[Opening Study material section]
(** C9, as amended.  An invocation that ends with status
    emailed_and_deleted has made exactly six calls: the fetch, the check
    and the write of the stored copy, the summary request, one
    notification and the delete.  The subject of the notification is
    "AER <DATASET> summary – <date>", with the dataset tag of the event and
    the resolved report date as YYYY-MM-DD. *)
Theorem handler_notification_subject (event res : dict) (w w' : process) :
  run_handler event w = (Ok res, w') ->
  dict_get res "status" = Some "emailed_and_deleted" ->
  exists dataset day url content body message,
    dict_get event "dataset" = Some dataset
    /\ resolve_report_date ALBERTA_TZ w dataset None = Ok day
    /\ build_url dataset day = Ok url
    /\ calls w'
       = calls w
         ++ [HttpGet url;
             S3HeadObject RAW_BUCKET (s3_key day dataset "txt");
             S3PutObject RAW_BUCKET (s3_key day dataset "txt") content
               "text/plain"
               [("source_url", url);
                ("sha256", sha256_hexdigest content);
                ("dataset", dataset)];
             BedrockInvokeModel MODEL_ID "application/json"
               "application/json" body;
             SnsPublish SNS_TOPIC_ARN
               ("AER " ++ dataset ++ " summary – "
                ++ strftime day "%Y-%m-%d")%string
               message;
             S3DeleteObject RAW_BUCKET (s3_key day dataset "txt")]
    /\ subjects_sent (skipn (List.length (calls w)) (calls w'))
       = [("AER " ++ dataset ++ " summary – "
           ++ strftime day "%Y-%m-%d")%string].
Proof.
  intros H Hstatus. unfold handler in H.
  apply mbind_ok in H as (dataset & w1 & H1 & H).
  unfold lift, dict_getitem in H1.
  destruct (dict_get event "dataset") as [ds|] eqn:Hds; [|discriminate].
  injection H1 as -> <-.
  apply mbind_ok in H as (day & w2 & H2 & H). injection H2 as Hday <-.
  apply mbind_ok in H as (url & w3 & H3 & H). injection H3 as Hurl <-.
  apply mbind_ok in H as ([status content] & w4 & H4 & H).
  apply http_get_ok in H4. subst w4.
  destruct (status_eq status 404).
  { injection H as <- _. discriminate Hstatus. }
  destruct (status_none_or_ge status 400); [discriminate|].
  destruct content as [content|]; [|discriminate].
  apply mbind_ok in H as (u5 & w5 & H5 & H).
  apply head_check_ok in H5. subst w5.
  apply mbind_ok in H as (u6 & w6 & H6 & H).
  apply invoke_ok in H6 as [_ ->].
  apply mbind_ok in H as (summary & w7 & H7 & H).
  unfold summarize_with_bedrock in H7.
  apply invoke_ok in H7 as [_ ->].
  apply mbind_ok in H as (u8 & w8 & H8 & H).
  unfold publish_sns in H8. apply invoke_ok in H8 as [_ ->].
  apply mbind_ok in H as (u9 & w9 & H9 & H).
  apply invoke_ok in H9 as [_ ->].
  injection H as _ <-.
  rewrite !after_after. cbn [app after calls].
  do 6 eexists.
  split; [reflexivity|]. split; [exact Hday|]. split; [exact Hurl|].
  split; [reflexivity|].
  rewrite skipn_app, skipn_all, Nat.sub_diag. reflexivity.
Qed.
[Closing Study material section]
[Opening Study material section]
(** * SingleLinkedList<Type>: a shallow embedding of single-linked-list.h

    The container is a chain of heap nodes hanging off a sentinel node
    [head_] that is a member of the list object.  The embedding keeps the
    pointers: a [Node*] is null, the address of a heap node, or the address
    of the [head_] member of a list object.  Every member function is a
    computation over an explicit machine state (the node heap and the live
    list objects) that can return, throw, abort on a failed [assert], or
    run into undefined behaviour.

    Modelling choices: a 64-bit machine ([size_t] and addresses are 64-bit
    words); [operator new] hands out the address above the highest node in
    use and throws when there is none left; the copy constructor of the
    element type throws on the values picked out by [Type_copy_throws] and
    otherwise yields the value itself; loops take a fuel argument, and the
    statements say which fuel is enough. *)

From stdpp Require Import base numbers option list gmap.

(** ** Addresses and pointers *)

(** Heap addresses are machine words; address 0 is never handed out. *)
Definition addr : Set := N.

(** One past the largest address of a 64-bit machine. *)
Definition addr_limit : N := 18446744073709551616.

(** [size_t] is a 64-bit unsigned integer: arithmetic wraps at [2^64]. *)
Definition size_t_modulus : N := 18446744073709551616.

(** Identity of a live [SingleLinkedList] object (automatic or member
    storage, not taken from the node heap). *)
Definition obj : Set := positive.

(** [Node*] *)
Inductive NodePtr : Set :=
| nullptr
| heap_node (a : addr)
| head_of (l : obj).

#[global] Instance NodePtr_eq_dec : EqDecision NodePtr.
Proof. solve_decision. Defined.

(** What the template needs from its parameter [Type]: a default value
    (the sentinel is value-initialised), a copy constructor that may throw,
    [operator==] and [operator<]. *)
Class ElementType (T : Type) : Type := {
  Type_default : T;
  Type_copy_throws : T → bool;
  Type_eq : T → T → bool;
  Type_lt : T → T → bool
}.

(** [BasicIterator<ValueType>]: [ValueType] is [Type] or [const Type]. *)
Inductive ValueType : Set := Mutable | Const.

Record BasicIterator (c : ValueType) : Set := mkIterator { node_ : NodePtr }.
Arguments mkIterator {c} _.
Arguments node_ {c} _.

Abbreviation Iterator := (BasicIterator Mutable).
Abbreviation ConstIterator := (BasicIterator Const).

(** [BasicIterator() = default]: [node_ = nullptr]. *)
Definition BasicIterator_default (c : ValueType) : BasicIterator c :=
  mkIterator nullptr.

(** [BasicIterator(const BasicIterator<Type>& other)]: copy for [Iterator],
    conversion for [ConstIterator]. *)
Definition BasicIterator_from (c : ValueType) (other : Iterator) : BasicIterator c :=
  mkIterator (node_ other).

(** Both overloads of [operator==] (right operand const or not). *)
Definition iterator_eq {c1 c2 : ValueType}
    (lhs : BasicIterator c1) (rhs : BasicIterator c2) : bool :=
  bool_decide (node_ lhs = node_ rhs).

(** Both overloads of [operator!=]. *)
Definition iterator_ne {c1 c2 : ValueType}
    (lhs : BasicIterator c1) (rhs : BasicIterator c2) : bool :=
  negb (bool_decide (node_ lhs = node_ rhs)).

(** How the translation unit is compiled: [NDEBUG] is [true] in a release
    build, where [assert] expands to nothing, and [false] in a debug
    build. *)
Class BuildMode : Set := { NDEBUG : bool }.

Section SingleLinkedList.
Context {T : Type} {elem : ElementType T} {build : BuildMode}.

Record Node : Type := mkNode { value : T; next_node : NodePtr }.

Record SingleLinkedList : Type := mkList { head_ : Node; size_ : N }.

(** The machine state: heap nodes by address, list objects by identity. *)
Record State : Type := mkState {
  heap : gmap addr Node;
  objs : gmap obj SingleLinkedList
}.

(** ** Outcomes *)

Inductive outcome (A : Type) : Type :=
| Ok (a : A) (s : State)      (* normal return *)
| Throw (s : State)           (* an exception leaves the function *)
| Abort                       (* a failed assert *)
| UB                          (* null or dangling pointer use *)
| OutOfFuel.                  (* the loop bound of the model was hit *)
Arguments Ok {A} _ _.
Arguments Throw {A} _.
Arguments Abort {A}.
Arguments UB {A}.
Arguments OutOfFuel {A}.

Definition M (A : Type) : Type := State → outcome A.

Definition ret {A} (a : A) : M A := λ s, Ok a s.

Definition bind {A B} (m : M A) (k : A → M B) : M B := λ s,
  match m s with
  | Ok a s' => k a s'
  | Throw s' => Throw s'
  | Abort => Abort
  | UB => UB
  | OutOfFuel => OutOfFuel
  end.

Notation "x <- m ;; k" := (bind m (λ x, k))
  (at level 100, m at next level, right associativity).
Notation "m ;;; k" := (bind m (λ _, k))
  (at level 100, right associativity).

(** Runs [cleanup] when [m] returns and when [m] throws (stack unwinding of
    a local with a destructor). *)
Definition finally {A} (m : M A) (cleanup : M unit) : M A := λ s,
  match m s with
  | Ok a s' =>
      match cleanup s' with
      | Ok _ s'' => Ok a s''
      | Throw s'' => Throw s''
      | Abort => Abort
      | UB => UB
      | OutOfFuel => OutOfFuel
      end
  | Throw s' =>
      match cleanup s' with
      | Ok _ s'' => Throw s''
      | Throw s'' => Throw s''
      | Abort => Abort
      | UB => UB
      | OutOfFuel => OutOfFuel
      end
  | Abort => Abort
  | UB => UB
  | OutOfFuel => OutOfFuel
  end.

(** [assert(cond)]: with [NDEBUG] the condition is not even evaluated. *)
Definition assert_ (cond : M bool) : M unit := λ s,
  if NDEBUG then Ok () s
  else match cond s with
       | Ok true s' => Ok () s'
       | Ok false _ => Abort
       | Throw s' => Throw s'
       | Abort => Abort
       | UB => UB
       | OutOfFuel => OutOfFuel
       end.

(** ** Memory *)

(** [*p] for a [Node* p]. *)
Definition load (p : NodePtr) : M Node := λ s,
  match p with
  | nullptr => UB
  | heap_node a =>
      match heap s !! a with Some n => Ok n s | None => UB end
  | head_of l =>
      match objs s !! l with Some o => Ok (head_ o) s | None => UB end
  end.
[Closing Study material section]
[Opening Study material section]
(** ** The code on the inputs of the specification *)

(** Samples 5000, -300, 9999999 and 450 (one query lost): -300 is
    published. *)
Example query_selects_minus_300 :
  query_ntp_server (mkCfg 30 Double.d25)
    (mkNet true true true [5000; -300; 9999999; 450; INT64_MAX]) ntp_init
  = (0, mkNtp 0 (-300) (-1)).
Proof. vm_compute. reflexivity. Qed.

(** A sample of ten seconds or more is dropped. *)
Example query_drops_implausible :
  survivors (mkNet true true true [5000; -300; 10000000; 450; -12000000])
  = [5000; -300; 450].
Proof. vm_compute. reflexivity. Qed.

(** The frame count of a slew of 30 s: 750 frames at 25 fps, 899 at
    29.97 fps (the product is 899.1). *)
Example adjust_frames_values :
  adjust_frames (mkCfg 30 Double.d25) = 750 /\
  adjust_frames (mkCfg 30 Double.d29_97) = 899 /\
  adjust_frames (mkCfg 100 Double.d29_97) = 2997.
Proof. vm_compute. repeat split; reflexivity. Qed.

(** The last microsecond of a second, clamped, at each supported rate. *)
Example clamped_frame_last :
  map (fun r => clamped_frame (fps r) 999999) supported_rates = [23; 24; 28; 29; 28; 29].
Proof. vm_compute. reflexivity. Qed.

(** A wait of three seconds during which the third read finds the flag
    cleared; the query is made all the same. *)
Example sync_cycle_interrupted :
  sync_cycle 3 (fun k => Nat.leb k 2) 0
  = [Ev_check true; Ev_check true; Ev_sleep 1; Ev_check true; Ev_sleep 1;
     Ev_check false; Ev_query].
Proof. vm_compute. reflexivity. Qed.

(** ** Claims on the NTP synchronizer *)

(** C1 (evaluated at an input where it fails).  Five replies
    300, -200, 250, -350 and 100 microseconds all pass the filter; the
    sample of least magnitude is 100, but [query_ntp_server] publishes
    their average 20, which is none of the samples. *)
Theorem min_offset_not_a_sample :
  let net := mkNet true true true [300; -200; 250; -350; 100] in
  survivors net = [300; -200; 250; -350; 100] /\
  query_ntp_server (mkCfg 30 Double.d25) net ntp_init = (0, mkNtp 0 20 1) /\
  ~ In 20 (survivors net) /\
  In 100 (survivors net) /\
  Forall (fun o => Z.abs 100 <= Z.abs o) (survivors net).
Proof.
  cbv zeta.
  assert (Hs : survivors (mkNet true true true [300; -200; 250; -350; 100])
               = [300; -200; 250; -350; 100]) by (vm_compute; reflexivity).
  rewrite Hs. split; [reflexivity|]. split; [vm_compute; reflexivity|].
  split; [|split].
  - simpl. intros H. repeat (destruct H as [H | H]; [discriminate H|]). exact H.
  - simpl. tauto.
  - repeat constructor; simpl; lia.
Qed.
[Closing Study material section]
> Work required: From the listing above, output exactly the run of lines that starts with the line containing "(** The machine" and ends with the line containing "if NDEBUG then Ok () s".

> Output for this exercise:
(** The machine state: heap nodes by address, list objects by identity. *)
Record State : Type := mkState {
  heap : gmap addr Node;
  objs : gmap obj SingleLinkedList
}.

(** ** Outcomes *)

Inductive outcome (A : Type) : Type :=
| Ok (a : A) (s : State)      (* normal return *)
| Throw (s : State)           (* an exception leaves the function *)
| Abort                       (* a failed assert *)
| UB                          (* null or dangling pointer use *)
| OutOfFuel.                  (* the loop bound of the model was hit *)
Arguments Ok {A} _ _.
Arguments Throw {A} _.
Arguments Abort {A}.
Arguments UB {A}.
Arguments OutOfFuel {A}.

Definition M (A : Type) : Type := State → outcome A.

Definition ret {A} (a : A) : M A := λ s, Ok a s.

Definition bind {A B} (m : M A) (k : A → M B) : M B := λ s,
  match m s with
  | Ok a s' => k a s'
  | Throw s' => Throw s'
  | Abort => Abort
  | UB => UB
  | OutOfFuel => OutOfFuel
  end.

Notation "x <- m ;; k" := (bind m (λ x, k))
  (at level 100, m at next level, right associativity).
Notation "m ;;; k" := (bind m (λ _, k))
  (at level 100, right associativity).

(** Runs [cleanup] when [m] returns and when [m] throws (stack unwinding of
    a local with a destructor). *)
Definition finally {A} (m : M A) (cleanup : M unit) : M A := λ s,
  match m s with
  | Ok a s' =>
      match cleanup s' with
      | Ok _ s'' => Ok a s''
      | Throw s'' => Throw s''
      | Abort => Abort
      | UB => UB
      | OutOfFuel => OutOfFuel
      end
  | Throw s' =>
      match cleanup s' with
      | Ok _ s'' => Throw s''
      | Throw s'' => Throw s''
      | Abort => Abort
      | UB => UB
      | OutOfFuel => OutOfFuel
      end
  | Abort => Abort
  | UB => UB
  | OutOfFuel => OutOfFuel
  end.

(** [assert(cond)]: with [NDEBUG] the condition is not even evaluated. *)
Definition assert_ (cond : M bool) : M unit := λ s,
  if NDEBUG then Ok () s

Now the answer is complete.